▸ **What you should do**
Each line from the beginning of the entries below through the line that includes "From S2P Require Import Prelude" must be returned exactly as given.

▸ **Exercise input**
☆ ☆ ☆
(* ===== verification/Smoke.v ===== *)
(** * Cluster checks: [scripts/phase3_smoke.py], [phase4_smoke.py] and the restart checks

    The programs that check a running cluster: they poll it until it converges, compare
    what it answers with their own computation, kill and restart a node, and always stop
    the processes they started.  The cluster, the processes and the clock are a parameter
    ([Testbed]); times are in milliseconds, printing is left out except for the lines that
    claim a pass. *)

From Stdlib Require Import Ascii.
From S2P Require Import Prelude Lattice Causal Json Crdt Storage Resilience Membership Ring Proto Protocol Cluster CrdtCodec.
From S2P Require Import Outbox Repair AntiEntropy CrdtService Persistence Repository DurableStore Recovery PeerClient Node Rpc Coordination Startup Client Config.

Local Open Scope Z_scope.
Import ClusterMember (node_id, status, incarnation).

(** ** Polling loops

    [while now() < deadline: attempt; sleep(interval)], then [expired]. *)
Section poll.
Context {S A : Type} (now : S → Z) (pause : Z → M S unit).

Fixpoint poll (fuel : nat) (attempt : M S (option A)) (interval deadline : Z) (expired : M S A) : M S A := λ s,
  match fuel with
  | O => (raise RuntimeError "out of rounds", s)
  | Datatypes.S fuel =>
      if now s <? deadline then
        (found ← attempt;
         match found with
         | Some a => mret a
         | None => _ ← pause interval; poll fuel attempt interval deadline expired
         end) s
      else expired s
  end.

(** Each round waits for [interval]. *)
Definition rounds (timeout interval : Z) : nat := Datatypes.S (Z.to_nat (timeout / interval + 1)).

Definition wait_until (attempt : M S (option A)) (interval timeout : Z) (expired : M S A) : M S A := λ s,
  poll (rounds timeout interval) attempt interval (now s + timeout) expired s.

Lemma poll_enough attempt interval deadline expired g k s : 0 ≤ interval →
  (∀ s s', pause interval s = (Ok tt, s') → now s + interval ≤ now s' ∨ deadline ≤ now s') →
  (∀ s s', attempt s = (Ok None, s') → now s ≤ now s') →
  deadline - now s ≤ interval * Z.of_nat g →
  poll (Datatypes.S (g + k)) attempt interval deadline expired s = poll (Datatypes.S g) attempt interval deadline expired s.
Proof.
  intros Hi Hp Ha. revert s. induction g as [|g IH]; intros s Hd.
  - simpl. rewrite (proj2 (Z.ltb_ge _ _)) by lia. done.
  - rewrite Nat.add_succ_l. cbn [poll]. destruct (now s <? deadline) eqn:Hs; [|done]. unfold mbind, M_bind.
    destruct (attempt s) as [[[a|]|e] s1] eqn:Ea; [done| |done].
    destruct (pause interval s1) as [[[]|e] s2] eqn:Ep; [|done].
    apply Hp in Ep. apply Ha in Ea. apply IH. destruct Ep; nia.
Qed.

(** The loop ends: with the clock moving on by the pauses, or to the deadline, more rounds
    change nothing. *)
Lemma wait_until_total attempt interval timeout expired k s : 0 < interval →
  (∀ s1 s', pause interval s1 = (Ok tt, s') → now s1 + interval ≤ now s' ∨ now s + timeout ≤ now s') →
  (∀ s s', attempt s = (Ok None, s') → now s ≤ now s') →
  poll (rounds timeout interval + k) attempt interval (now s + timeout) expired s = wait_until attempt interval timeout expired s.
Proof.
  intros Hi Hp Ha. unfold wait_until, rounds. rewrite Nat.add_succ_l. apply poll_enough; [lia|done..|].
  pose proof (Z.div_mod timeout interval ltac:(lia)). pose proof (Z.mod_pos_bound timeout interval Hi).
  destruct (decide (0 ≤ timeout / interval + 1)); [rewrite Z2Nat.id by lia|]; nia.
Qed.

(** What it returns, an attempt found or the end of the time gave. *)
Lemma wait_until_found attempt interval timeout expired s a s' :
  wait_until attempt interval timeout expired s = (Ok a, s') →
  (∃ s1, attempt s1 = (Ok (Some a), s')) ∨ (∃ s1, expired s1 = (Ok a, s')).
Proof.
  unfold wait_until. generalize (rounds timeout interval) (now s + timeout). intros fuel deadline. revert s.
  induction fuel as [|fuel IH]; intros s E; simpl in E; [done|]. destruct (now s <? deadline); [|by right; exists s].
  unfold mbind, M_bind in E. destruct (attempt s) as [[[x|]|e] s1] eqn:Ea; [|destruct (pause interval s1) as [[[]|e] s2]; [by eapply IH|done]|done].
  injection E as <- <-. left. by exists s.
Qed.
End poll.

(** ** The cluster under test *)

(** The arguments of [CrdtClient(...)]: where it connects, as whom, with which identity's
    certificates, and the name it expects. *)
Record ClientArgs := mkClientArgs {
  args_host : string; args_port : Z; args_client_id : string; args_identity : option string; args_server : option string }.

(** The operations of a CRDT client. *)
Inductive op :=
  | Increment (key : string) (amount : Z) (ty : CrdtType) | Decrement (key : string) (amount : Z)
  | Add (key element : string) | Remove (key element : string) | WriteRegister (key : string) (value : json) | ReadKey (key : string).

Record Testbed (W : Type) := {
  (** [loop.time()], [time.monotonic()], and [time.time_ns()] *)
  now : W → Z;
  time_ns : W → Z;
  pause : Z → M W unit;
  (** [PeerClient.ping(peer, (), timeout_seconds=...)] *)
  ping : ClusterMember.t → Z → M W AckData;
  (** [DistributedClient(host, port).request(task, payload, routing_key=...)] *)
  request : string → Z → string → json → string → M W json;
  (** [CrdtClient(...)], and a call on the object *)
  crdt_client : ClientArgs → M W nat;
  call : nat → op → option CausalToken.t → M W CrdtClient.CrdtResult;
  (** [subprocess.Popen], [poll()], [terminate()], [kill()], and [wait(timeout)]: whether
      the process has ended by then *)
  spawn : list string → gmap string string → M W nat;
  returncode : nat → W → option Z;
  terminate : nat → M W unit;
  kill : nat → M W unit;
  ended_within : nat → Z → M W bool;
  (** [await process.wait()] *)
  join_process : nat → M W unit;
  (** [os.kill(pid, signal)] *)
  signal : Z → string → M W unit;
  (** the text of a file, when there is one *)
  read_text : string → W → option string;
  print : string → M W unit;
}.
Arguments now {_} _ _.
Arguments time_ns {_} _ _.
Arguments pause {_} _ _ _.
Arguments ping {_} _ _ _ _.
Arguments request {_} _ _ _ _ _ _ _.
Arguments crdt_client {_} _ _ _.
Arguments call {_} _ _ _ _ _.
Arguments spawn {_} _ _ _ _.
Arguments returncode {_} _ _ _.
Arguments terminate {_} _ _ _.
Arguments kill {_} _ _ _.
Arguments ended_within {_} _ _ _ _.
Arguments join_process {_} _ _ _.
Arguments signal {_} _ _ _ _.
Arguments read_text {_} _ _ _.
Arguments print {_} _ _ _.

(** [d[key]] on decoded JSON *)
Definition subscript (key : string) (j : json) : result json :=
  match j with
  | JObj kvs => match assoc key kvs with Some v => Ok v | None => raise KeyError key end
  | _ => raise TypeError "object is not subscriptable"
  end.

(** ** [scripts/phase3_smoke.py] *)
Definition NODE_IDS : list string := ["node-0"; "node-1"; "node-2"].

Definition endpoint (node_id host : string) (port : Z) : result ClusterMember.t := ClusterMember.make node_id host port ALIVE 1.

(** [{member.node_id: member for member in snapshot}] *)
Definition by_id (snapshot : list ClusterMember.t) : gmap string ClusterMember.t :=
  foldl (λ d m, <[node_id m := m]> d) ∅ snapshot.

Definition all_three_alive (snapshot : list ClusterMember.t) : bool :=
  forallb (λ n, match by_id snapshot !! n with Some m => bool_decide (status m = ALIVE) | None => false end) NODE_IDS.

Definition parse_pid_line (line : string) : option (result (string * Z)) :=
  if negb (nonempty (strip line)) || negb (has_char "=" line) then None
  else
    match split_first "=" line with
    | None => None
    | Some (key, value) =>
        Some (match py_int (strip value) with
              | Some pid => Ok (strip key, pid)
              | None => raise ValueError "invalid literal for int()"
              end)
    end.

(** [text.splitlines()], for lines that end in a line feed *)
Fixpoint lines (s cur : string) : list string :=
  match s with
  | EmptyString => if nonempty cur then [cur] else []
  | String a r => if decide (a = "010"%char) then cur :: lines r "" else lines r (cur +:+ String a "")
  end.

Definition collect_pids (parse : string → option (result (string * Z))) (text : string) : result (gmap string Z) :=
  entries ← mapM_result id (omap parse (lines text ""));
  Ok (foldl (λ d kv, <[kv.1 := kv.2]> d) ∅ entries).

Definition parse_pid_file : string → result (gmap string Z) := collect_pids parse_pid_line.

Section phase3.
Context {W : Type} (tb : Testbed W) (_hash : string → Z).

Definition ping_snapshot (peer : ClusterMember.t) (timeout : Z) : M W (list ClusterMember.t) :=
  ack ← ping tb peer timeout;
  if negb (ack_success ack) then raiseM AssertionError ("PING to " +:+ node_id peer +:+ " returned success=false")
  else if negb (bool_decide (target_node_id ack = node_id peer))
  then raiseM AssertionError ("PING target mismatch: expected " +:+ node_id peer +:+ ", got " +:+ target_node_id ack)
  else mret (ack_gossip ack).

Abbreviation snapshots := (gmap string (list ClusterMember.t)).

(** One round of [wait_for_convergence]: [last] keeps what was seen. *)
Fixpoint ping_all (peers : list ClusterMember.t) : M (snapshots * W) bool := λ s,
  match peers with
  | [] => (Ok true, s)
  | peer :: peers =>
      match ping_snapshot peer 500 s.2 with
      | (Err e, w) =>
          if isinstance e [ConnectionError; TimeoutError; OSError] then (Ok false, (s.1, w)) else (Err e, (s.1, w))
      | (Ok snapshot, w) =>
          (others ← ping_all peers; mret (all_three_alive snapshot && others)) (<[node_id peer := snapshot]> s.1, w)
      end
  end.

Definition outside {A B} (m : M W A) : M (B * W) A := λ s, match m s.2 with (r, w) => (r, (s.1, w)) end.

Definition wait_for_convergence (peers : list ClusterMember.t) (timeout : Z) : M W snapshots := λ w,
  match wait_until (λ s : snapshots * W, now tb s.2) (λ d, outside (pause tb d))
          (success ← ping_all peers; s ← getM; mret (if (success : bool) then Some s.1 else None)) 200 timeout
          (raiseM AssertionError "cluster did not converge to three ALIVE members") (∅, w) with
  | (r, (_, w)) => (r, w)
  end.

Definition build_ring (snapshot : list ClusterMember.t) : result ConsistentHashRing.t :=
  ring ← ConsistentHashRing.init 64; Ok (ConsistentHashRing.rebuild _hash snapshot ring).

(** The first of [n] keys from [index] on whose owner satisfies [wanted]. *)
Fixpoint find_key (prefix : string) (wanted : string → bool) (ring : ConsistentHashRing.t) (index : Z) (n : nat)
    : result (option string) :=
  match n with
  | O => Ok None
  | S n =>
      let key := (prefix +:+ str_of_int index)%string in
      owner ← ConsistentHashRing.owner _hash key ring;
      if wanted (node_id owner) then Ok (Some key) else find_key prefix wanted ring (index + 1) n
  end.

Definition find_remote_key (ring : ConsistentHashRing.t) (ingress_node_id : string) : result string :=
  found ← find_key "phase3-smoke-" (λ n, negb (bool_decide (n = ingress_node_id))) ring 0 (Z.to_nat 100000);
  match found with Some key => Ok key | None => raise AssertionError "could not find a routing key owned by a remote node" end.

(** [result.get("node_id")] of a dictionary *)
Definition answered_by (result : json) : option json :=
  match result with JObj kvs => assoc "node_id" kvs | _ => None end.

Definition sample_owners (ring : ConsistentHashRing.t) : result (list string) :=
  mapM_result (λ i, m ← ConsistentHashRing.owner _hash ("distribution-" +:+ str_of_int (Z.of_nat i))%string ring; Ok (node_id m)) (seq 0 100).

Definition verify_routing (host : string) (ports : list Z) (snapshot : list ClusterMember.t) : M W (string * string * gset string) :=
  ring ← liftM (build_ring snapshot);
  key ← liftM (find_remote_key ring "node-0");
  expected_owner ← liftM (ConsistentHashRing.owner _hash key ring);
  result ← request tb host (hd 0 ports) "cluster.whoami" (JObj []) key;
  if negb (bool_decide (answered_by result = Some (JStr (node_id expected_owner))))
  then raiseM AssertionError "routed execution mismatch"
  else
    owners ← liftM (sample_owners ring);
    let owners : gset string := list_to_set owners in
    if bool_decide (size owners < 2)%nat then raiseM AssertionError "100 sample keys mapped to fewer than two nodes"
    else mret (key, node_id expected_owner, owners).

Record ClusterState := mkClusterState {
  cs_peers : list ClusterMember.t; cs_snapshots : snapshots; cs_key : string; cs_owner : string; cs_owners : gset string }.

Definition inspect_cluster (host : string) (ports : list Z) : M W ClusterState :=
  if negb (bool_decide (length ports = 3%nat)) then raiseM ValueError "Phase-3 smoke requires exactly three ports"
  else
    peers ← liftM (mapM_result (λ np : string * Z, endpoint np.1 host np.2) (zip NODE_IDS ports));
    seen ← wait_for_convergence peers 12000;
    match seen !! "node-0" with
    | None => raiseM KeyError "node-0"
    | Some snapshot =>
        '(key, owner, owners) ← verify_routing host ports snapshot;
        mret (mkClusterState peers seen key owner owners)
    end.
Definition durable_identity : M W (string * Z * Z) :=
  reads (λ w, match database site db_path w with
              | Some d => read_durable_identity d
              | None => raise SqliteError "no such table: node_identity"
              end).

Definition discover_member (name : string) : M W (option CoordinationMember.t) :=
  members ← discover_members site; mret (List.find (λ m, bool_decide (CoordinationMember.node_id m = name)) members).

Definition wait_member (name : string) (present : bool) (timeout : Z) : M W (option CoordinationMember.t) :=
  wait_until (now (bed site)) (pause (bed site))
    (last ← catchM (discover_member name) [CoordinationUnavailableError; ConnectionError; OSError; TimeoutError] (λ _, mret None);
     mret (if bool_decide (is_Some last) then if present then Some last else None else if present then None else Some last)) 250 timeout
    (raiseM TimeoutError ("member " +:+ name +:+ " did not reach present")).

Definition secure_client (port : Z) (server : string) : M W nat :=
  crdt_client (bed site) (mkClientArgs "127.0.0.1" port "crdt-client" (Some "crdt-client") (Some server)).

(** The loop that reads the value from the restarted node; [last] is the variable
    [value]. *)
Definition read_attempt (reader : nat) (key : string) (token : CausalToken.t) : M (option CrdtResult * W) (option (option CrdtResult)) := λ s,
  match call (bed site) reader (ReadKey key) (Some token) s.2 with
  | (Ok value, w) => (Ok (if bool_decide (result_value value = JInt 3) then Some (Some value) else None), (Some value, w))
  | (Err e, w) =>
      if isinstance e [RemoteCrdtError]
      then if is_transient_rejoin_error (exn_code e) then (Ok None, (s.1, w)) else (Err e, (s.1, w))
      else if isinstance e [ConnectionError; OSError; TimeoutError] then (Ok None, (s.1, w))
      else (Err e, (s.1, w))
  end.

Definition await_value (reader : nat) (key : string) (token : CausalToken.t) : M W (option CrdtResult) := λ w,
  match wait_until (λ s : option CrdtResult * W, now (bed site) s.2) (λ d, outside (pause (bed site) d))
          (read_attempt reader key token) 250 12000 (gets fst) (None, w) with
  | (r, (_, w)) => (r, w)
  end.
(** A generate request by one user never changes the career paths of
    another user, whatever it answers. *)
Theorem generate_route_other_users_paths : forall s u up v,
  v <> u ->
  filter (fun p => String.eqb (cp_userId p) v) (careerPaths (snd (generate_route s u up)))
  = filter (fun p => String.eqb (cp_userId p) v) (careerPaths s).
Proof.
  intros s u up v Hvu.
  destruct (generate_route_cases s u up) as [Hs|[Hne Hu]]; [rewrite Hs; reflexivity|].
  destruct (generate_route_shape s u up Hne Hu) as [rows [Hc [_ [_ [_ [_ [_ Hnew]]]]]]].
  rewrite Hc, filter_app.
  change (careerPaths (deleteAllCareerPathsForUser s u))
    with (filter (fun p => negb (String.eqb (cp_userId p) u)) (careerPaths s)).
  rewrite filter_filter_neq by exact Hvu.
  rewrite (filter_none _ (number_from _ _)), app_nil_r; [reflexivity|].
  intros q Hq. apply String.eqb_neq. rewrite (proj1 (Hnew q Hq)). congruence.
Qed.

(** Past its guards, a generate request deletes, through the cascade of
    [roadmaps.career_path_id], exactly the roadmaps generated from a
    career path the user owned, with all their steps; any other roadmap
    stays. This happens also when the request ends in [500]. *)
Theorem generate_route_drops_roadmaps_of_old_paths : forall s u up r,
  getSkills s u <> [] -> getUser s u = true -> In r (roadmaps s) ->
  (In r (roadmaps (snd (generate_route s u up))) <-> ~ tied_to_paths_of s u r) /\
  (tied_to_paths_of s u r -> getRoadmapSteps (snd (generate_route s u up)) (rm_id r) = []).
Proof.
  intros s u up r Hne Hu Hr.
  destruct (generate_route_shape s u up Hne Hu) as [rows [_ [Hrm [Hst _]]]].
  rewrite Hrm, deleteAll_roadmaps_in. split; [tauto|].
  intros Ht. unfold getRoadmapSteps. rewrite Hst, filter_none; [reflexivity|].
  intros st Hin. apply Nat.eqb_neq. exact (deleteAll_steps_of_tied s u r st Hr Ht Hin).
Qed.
☆ ☆ ☆
▸ **Answer box**
(* ===== verification/Smoke.v ===== *)
(** * Cluster checks: [scripts/phase3_smoke.py], [phase4_smoke.py] and the restart checks

    The programs that check a running cluster: they poll it until it converges, compare
    what it answers with their own computation, kill and restart a node, and always stop
    the processes they started.  The cluster, the processes and the clock are a parameter
    ([Testbed]); times are in milliseconds, printing is left out except for the lines that
    claim a pass. *)

From Stdlib Require Import Ascii.
From S2P Require Import Prelude Lattice Causal Json Crdt Storage Resilience Membership Ring Proto Protocol Cluster CrdtCodec.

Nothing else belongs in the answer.